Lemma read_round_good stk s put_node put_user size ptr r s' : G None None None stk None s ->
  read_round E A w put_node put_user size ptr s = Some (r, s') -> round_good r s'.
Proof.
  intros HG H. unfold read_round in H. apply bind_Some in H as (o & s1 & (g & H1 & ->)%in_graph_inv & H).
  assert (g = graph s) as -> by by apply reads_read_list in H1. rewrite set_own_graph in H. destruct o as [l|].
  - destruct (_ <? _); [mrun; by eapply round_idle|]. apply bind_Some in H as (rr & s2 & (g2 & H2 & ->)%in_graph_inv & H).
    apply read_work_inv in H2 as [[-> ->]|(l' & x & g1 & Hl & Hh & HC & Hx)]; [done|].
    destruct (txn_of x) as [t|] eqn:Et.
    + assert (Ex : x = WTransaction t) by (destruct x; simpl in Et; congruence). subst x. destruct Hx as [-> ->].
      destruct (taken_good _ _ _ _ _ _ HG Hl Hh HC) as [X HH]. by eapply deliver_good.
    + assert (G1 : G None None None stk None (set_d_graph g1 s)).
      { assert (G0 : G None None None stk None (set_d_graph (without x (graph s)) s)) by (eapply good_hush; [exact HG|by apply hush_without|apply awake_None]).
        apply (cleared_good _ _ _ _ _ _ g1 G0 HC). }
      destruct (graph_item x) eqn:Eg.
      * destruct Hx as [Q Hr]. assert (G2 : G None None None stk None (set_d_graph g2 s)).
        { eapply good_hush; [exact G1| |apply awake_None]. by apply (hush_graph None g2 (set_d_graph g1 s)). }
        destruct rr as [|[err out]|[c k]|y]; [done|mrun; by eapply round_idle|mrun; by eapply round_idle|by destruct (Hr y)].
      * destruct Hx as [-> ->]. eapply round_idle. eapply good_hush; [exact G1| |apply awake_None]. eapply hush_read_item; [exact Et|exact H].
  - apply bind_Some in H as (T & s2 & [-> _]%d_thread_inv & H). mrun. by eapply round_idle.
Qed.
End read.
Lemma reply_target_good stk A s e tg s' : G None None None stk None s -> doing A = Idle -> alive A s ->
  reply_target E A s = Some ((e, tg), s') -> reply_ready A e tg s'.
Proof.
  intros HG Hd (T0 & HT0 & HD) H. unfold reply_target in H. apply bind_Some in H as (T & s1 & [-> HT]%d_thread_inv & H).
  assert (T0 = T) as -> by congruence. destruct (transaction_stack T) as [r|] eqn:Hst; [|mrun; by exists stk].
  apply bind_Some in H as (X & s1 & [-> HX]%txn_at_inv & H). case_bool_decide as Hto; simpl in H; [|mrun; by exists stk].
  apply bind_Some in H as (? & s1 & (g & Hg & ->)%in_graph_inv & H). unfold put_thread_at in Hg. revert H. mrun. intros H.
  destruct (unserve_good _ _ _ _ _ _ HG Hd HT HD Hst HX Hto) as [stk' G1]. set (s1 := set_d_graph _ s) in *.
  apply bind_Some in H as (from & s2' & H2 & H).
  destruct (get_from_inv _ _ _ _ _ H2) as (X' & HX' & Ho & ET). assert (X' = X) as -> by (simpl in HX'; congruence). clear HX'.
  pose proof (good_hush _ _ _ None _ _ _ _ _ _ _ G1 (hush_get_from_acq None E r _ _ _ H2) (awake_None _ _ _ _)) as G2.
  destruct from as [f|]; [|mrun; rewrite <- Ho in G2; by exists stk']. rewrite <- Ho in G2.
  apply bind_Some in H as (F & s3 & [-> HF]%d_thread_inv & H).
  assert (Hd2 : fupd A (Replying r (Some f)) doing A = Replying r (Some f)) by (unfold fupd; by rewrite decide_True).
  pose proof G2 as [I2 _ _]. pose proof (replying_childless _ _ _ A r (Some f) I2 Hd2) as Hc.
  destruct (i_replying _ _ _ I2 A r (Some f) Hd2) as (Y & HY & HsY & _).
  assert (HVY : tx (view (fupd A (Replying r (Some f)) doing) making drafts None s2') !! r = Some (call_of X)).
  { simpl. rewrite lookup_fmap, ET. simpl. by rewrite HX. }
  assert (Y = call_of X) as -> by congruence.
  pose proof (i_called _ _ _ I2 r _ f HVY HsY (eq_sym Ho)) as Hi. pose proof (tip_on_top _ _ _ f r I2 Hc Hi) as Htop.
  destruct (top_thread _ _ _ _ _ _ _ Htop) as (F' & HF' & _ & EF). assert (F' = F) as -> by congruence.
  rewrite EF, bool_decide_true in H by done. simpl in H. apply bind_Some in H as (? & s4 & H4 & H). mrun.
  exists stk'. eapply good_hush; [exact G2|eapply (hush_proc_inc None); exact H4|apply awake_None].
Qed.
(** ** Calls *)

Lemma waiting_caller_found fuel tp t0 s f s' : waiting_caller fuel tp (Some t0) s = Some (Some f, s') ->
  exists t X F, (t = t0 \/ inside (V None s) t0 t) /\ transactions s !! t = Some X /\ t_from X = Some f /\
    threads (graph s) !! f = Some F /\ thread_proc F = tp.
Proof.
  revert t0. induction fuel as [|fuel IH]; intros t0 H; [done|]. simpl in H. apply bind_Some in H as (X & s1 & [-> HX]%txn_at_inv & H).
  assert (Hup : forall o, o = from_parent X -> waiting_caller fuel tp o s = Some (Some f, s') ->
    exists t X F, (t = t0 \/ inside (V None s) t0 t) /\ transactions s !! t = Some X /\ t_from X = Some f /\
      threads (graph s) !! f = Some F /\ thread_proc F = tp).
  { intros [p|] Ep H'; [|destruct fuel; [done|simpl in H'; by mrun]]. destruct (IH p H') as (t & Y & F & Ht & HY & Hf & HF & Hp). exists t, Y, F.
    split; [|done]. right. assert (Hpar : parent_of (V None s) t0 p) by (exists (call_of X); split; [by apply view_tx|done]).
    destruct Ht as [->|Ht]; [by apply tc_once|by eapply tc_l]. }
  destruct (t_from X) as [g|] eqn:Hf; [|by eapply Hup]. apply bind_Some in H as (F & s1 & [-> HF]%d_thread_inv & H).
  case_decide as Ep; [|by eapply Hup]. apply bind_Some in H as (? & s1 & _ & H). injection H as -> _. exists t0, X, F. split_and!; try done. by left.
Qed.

────────────────

**WORK ITEM:** Would you print exactly and only the lines of the material above that run from the line with "destruct (i_replying _" through the line with "assert (Y = call_of X) as -> by congruence.", both included?

**WRITTEN SOLUTION:**
  destruct (i_replying _ _ _ I2 A r (Some f) Hd2) as (Y & HY & HsY & _).
  assert (HVY : tx (view (fupd A (Replying r (Some f)) doing) making drafts None s2') !! r = Some (call_of X)).
  { simpl. rewrite lookup_fmap, ET. simpl. by rewrite HX. }
  assert (Y = call_of X) as -> by congruence.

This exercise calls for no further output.